I make jewelry sometimes.
"I made it," I might say, when someone asks about a necklace or bracelet.
"You made the beads?" they sometimes say.
No. I bought the beads and the findings. I guess I just designed it and put the pieces together.
These are some prayer beads I made, designed and put together.
I made so many. I didn't have anything to do with them all, more than in the picture. I don't sell jewelry. I do give some away, so I did that, gave a few prayer beads away.
Usually, I just make things for myself. No one has to like them except me. If I don't like them any more, I can take them apart and remake them, redesign them, into something else.
Today, I designed this.
There aren't four.

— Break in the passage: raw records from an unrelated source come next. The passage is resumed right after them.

(* ===== verification/LnOneWallet.v ===== *)
(** Any number of threads on any number of [Node]s in one process: one ldk-node
    for a wallet, and none that goes on after its device lock was lost. *)

From stdpp Require Import gmultiset functions.
From S2P Require Import Prelude Json Threads Bitcoin LnPay LnLock LnStart LnOneNode LnOneLock LnOneSlot LnOneRun.

Section wallet.
Context `{NodeEnv}.

(** What a call may do with a node it holds, of what is modelled here: use it,
    and check the device lock. *)
Inductive held_use (i n : nat) : Proc unit → Prop :=
| use_end r : held_use i n (proc_lift r)
| use_ask {B} (f : nat → B) (k : B → Proc unit) : (∀ b, held_use i n (k b)) → held_use i n (b ← proc_ask f; k b)
| use_check (k : result LnError unit → Proc unit) :
    (∀ x, held_use i n (k x)) → held_use i n (x ← proc_attempt (check_device_lock i n); k x).

(** The programs of a process. *)
Inductive proc_job (i : nat) : Proc unit → Prop :=
| job_start n mode rounds : proc_job i (start_with i n mode rounds)
| job_takeover n mode rounds : proc_job i (takeover_start i n mode rounds)
| job_timeout n k : proc_job i (start_timeout n k)
| job_stop n : proc_job i (stop i n)
| job_mode n : proc_job i (_ ← start_mode i n; mret tt)
| job_check n : proc_job i (check_device_lock i n)
| job_checker n r rounds : proc_job i (lock_checker i n r rounds)
| job_stopper r : proc_job i (lost_stopper i r)
| job_event n : proc_job i (_ ← lock_lost_event n; mret tt)
| job_call n use : (∀ R, held_use i n (use R)) → proc_job i (with_running i n use tt).

Definition proc_restarts (w w' : ProcWorld) : Prop := ∃ asked, w' = proc_start asked.

Lemma start_inv asked : proc_inv (proc_start asked).
Proof. split; intros *; simpl; rewrite ?lookup_empty; try done; [by intros ?%elem_of_nil|by destruct l1]. Qed.

Lemma held_use_ends i n m : held_use i n m → ∀ V w, knows i V w → nrg i m w (ends i V).
Proof.
  induction 1 as [r|B f k _ IH|k _ IH]; intros V w Hk; [by intros _| |].
  - apply nrg_then_ends; [apply still_ask|done|]. intros b w1 Hk1. by apply IH.
  - apply nrg_bind, nrg_attempt. eapply rg_mono; [|by eapply check_device_lock_ends]. intros [x|e|] w1 Hx; [| |by intros ?]; by apply IH, Hx.
Qed.

Lemma proc_job_safe i p w : proc_job i p → proc_inv w → rg (other_proc i) (own_proc i) p w (λ _ _, True).
Proof.
  intros Hp Hw. assert (Hk : knows i (own_view i w) w) by done. set (V := own_view i w) in Hk. clearbody V. clear Hw.
  cut (nrg i p w (ends i V)); [by apply rg_mono|].
  destruct Hp as [n mode rounds|n mode rounds|n k|n|n|n|n r rounds|r|n|n use Hu].
  - by apply start_with_ends.
  - by apply takeover_start_ends.
  - eapply rg_mono; [|by eapply start_timeout_spec]. by intros ??? _.
  - by apply stop_ends.
  - apply nrg_ends; [by apply start_mode_ends|]. by intros ??? _.
  - by apply check_device_lock_ends.
  - by apply lock_checker_ends.
  - by apply lost_stopper_ends.
  - apply nrg_then_ends; [|done|by intros ??? _]. apply always_atomically. intros w1. split; [|done]. apply quiet_node; auto.
  - apply with_running_ends; [done|]. intros V' R w' Hk'. by eapply held_use_ends.
Qed.

Lemma proc_reach_inv asked ps w : crew_reach proc_job proc_restarts (proc_start asked) ps w → proc_inv w.
Proof.
  intros Hr. apply (crew_invariant proc_job proc_restarts proc_inv other_proc own_proc (proc_start asked) ps w); try done.
  - intros i. exact (proc_trans _).
  - intros i j w1 w2 Hne. by apply proc_other.
  - intros i w1 w2 Hw Hm. by apply Hm.
  - intros i p w1. apply proc_job_safe.
  - intros w1 w2 _ [a ->]. apply start_inv.
  - apply start_inv.
Qed.

(** C29. One ldk-node runs on a wallet.  With any number of threads on any
    number of [Node]s in one process, starts, takeovers, stops, timeouts and
    lost locks in any order: two ldk-nodes that are built and not yet dropped,
    of [Node]s that share a store or a data directory, are the same; and the
    claim on each of a live node's keys is that of its run. *)
Theorem one_node_per_wallet asked ps w r1 r2 n1 n2 k :
  crew_reach proc_job proc_restarts (proc_start asked) ps w →
  pr_live w !! r1 = Some n1 → pr_live w !! r2 = Some n2 → k ∈ claim_keys n1 → k ∈ claim_keys n2 →
  r1 = r2 ∧ ∃ st, pr_claims w !! k = Some (st, r1).
Proof.
  intros Hw%proc_reach_inv H1 H2 Hk1 Hk2. destruct (pv_live _ Hw _ _ H1) as [h1 Hh1]. destruct (pv_live _ Hw _ _ H2) as [h2 Hh2].
  split; [by eapply same_run|by eapply pv_home].
Qed.

(** C30. A lost device lock ends the run that had it.  In every such run of the
    process, no check of the device lock passes for a run of a node after one
    found the lock lost: nothing that checks first is done any more.  An
    installed node either holds the lock that its own start took, or the
    loss of its lock is on record and no lock is left in its slot. *)
Theorem lost_lock_is_final asked ps w :
  crew_reach proc_job proc_restarts (proc_start asked) ps w →
  (∀ n g l1 l2, pr_log w = l1 ++ Passed n g :: l2 → Lost n g ∉ l2) ∧
  (∀ n R, ns_inner (node w n) = Some R → (∃ h, ns_lock (node w n) = Some h ∧ hl_run h = rn_run R) ∨
    (ns_lock (node w n) = None ∧ Lost n (rn_generation R) ∈ pr_log w)) ∧
  (∀ n R, ns_inner (node w n) = Some R → ns_generation (node w n) = rn_generation R ∧ pr_live w !! rn_run R = Some n).
Proof.
  intros Hw%proc_reach_inv. split; [by apply pv_final|]. split; intros n R HR; destruct (pv_inner _ Hw _ _ HR) as (Eg & hs & Hh & _).
  - destruct (pv_run _ Hw _ _ HR) as [[x Hx]|Hl]; [left|right; by rewrite <-Eg]. destruct (slot_lock _ _ _ _ Hx) as (h & ? & ? & _). by exists h.
  - split; [done|]. by apply (pv_arc _ Hw _ _ _ Hh).
Qed.
End wallet.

I just liked the way it looked on different background colors.
I didn't make the elements of the necklace. The heart and brass ring were made by the brother of one of my best friends. He is a metal artist. I didn't make the safety pins either. I'm not sure who makes safety pins.
I simply slid the pins onto the leather thong that Jerry sent with the heart.

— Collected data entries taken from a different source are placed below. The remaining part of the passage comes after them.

(* ===== verification/_CoqProject ===== *)
-Q . S2P
Prelude.v
Memmap.v
CString.v
Sync.v
Chain.v
KState.v
LinkedList.v
Signals.v
Vfs.v
Io.v
Descriptors.v
Env.v
Tasks.v
Process.v
Bget.v
Heap.v
HeapTrace.v
Mmu.v
Frames.v
Faults.v
Kalloc.v
UserPages.v
Clone.v
Release.v
MmuExample.v
Initrd.v
InitrdTree.v
InitrdBuild.v
InitrdImage.v
InitrdMount.v
Console.v
Printk.v
Kbd.v
Keeps.v
Pipes.v
DescClone.v
Fork.v
Forked.v
Resume.v
Forking.v
ForkExample.v
Clock.v
Syscall.v
System.v
Symbols.v
KStack.v
Devices.v
Procfs.v
Exec.v
Load.v
ExecExample.v
Cpu.v
Shell.v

It didn't take much effort, although I did plan the way they would look. And I did have to hunt up a few extras of the same size, so that was effort, I guess.
I'm wearing it right now, the necklace. I'm not sure how often I will wear it. It's really for me, to remind me, to give me something tangible to hold onto.

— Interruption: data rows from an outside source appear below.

(** A whole word of used pages. *)
Lemma run_inv_skip m k p start found n :
  run_inv m k p start found -> (forall q, p <= q < p + Z.of_nat n -> page_used m q = true) ->
  (0 < n)%nat -> run_inv m k (p + Z.of_nat n) start 0.
Proof.
  revert p found. induction n as [|n IH]; intros p found Hinv Hu Hn; [lia|].
  pose proof (run_inv_used _ _ _ _ _ Hinv (Hu p ltac:(lia))) as H1.
  destruct n as [|n]; [by replace (p + Z.of_nat 1) with (p + 1) by lia|].
  replace (p + Z.of_nat (S (S n))) with (p + 1 + Z.of_nat (S n)) by lia.
  eapply IH; [exact H1 | intros; apply Hu; lia | lia].
Qed.

Lemma find_run_bits_ok m k w i j start found n :
  0 <= i < 2 ^ 27 -> 0 <= j -> j + Z.of_nat n = 32 -> k < 2 ^ 32 -> word_at m i = Some w ->
  run_inv m k (32 * i + j) start found ->
  match find_run_bits k w i j start found n with
  | inl r => exists p, p <= 32 * (i + 1) /\ free_run m p k r /\ forall q, q < r -> ~ free_run m (p - 1) k q
  | inr (start', found') => run_inv m k (32 * (i + 1)) start' found'
  end.
Proof.
  intros Hi. revert j start found. induction n as [|n IH]; intros j start found Hj Hn Hk Hw Hinv; simpl.
  { by replace (32 * (i + 1)) with (32 * i + j) by lia. }
  rewrite bit_clear_spec by lia. pose proof (page_used_word m i j w ltac:(lia) ltac:(lia) Hw) as Hp.
  pose proof (ri_found _ _ _ _ _ Hinv). rewrite !u32_small by lia.
  replace (i * 4 * 8 + j) with (32 * i + j) by lia.
  destruct (Z.testbit w j); simpl.
  - apply IH; try lia; [done|]. replace (32 * i + (j + 1)) with (32 * i + j + 1) by lia.
    eapply run_inv_used; eauto.
  - pose proof (run_inv_free _ _ _ _ _ Hinv Hp) as Hs. simpl in Hs.
    destruct (Z.eqb_spec (found + 1) k).
    + exists (32 * i + j + 1). replace (32 * i + j + 1 - 1) with (32 * i + j) by lia.
      split; [lia | done].
    + apply IH; try lia; [done|]. by replace (32 * i + (j + 1)) with (32 * i + j + 1) by lia.
Qed.

#[local] Arguments find_run_bits : simpl never.

Lemma find_free_pages_loop_ok m k i start found n :
  memmap_wf m -> 0 <= i -> i + Z.of_nat n = page_index (length_ m) -> k < 2 ^ 32 ->
  run_inv m k (32 * i) start found ->
  exists r, find_free_pages_loop k i start found n m = Ret r m /\
            first_free_run m (32 * page_index (length_ m)) k r.
Proof.
  intros Hwf. revert i start found.
  induction n as [|n IH]; intros i start found Hi Hn Hk Hinv; simpl.
  { exists 0. split; [done|]. right. split; [done|].
    replace (page_index (length_ m)) with i by lia. apply Hinv. }
  pose proof Hwf as (_ & HL & HI).
  assert (32 * (i + 1) <= length_ m).
  { unfold page_index in *. Z.to_euclidean_division_equations. lia. }
  destruct (word_at_Some m i ltac:(lia)) as [w Hw]. unfold bind, get. rewrite Hw. simpl.
  destruct (Z.eqb_spec w 0xFFFFFFFF) as [->|_].
  - apply IH; try lia. replace (32 * (i + 1)) with (32 * i + Z.of_nat 32) by lia.
    eapply run_inv_skip; [done | | lia]. intros q Hq.
    apply (full_word m i 0xFFFFFFFF); [lia | done | apply ones_bits | lia].
  - pose proof (find_run_bits_ok m k w i 0 start found 32 ltac:(lia) ltac:(lia) ltac:(lia) Hk Hw) as Hb.
    rewrite Z.add_0_r in Hb. specialize (Hb Hinv).
    destruct (find_run_bits k w i 0 start found 32) as [r|[start' found']].
    + exists r. split; [done|]. left. destruct Hb as (p & Hp & Hr & Hleast).
      split; [eapply free_run_mono; [|done]; lia|]. intros q Hq Hrun. apply (Hleast q Hq).
      destruct Hr as (? & ? & _), Hrun as (? & ? & ?). repeat split; (lia || done).
    + apply IH; try lia; try done.
Qed.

So, I am not wearing a safety pin to show that I will stand in the way of anyone who would hurt someone because of their color, or race, or religion, or sexual orientation, or any other thing that folk use to separate out one from the herd to beat down. I will, but that's not the importance of the pins.
I could wear them inside my clothes where no one would see.
I am wearing a row of them, a chain of them, 24 of them. The number isn't significant. I could wear one or a hundred.
It doesn't even matter too much if I wear them at all. It only matters that they remind me of what and who and where my attention should be focused. When I see them, or feel them, when I put them on, or when I take them off, I remember what they stand for, who they stand for, and what is important.
The pin doesn't matter. The people matter. Don't let us forget that.